WHAT IS EXPECTED:
Scan the data below and state the number of lines that include the word "statement", adding no comment.

GIVEN DATA:
·····
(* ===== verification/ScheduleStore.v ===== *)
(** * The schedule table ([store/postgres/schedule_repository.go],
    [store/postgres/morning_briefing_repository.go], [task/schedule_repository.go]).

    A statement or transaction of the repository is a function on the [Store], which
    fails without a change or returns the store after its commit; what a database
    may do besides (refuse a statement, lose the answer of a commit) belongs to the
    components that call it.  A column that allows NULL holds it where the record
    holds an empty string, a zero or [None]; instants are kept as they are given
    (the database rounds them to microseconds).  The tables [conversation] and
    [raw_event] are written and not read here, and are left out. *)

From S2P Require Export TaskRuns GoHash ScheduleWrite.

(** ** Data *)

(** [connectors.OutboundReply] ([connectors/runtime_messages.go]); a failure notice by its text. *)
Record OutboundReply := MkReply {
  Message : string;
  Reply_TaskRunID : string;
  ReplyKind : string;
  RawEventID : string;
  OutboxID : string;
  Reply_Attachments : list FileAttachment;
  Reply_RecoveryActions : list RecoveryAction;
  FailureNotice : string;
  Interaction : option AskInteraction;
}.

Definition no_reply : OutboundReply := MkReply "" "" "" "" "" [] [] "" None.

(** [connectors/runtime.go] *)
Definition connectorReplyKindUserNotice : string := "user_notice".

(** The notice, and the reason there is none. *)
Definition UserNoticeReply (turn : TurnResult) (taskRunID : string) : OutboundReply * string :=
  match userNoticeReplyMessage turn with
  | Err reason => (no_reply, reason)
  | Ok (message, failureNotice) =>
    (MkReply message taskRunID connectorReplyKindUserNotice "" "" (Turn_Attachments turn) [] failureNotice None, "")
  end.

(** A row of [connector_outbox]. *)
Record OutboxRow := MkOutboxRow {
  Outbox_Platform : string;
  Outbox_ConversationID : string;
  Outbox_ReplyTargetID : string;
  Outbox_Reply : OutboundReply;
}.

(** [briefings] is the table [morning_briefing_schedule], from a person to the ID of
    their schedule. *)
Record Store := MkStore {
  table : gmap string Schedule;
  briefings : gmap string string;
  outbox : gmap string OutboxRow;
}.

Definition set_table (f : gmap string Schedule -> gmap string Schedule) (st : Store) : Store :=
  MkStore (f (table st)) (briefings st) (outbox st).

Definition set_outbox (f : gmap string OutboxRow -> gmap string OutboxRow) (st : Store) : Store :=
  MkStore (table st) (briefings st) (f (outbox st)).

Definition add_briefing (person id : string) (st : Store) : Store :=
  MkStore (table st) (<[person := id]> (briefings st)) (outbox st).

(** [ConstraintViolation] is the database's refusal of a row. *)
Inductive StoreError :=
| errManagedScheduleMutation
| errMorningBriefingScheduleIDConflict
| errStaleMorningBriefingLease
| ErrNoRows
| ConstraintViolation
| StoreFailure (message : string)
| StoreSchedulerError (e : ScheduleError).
·····
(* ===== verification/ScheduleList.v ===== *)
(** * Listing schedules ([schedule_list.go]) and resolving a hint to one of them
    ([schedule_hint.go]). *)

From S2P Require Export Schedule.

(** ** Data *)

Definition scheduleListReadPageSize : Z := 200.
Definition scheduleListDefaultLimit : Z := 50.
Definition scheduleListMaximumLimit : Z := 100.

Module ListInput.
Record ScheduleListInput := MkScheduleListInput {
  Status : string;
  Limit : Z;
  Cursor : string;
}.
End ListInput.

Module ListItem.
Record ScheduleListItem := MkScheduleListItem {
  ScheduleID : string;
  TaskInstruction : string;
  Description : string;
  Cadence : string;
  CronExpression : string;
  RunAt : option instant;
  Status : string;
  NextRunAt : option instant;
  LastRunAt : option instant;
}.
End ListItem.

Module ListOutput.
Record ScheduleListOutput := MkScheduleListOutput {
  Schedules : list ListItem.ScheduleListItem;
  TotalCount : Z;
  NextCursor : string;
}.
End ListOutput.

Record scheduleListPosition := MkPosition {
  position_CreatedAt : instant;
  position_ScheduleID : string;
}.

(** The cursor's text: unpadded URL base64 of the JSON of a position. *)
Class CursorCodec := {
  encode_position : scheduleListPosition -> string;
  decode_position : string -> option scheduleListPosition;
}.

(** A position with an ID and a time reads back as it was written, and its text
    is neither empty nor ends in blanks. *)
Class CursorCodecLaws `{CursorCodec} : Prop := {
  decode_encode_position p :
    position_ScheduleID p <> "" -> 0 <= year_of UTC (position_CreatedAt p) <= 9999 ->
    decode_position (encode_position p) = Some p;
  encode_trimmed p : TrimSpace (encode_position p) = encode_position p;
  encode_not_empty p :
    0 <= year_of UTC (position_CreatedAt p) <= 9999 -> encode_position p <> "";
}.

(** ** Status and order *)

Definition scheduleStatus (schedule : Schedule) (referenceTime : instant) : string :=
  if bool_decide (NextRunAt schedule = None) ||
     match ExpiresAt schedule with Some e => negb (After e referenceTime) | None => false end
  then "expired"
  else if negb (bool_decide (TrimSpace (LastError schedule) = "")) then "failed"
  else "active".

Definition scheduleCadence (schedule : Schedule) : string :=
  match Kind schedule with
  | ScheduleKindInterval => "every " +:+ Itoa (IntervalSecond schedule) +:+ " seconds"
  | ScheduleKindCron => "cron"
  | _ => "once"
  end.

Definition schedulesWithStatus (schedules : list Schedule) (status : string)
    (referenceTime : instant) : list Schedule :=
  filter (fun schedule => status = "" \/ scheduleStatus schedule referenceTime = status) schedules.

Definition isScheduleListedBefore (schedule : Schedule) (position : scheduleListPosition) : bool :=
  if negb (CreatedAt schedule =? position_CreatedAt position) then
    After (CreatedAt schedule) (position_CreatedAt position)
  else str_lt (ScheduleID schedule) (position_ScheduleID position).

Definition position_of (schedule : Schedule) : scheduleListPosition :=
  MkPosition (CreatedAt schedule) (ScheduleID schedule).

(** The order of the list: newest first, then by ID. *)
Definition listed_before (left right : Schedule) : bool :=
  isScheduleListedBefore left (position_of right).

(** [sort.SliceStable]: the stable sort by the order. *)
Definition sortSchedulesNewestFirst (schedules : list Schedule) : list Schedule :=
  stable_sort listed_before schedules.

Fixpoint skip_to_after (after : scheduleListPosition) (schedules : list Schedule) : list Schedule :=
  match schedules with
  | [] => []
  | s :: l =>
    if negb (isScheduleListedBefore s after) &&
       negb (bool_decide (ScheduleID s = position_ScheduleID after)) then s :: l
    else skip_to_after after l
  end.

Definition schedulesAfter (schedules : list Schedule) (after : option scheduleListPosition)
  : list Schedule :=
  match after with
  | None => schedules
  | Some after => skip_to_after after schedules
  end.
·····
ANSWER:
2